(Beginning of Supplied material)

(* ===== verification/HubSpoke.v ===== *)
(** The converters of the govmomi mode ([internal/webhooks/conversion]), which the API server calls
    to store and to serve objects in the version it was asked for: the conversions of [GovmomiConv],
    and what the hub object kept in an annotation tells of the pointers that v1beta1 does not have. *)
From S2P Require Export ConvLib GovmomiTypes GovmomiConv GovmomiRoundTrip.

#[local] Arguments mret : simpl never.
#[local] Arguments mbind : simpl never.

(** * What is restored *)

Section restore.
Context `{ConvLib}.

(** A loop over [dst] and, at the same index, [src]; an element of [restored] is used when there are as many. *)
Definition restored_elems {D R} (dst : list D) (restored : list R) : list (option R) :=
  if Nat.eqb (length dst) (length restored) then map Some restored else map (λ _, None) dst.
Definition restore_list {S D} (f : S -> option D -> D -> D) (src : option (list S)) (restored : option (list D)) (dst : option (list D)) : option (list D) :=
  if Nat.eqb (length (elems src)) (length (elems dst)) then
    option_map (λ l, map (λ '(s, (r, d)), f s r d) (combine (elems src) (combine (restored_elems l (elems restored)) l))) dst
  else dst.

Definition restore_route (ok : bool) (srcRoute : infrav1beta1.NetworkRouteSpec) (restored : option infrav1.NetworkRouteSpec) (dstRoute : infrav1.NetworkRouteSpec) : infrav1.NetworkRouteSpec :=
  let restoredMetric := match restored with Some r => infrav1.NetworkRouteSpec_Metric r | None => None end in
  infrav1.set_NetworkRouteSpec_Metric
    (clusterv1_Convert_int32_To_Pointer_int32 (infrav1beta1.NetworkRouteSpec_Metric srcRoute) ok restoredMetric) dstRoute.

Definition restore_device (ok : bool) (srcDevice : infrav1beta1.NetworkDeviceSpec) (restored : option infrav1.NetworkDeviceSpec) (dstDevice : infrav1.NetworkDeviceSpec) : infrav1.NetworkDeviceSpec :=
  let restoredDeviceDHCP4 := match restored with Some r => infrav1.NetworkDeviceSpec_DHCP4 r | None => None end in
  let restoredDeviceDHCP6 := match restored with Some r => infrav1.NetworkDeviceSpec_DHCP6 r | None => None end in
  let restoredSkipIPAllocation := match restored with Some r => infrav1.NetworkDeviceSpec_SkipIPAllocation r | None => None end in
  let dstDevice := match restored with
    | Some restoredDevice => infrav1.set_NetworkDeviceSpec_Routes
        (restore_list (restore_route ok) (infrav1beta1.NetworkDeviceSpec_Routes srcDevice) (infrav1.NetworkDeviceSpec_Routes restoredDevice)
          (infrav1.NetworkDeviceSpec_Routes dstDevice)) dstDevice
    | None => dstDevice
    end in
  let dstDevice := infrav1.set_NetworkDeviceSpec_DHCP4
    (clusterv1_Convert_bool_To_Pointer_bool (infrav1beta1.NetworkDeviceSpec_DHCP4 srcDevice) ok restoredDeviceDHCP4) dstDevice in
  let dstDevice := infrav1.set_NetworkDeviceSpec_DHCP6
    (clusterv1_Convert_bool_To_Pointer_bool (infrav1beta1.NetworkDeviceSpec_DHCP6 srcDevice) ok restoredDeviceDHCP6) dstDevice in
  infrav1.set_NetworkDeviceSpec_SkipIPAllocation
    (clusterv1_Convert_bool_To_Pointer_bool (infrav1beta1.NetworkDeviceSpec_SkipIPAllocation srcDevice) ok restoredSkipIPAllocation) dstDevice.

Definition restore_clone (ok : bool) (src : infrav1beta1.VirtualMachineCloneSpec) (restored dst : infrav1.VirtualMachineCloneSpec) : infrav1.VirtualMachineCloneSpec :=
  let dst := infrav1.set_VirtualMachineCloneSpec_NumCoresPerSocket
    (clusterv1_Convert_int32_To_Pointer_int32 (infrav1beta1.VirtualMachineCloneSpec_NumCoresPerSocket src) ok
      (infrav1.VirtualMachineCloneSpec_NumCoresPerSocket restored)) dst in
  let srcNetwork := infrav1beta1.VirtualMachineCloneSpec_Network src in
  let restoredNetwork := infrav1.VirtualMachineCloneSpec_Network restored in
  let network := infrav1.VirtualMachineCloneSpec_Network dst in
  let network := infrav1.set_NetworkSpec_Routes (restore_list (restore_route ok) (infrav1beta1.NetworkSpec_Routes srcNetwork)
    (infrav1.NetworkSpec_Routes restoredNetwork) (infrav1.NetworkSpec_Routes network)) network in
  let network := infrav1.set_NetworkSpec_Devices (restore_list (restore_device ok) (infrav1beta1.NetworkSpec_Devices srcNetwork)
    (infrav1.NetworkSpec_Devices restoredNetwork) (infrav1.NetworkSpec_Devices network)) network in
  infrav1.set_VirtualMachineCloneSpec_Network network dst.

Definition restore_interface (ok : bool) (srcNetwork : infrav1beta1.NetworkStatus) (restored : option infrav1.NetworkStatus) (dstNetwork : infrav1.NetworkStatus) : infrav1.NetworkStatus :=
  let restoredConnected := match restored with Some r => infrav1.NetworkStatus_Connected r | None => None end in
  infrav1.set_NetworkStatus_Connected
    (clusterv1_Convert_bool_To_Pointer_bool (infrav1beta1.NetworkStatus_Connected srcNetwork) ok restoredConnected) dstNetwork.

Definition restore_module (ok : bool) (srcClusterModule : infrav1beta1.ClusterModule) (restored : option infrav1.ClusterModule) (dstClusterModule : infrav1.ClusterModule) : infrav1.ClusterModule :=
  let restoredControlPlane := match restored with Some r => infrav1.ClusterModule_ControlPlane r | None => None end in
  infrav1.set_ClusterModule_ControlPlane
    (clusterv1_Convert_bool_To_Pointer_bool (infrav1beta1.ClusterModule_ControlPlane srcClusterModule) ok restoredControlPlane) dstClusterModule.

(End of Supplied material)

[Your assignment] Where a line of the data contains "restoredSkipIPAllocation", copy that line.

[Output below]
  let restoredSkipIPAllocation := match restored with Some r => infrav1.NetworkDeviceSpec_SkipIPAllocation r | None => None end in
    (clusterv1_Convert_bool_To_Pointer_bool (infrav1beta1.NetworkDeviceSpec_SkipIPAllocation srcDevice) ok restoredSkipIPAllocation) dstDevice.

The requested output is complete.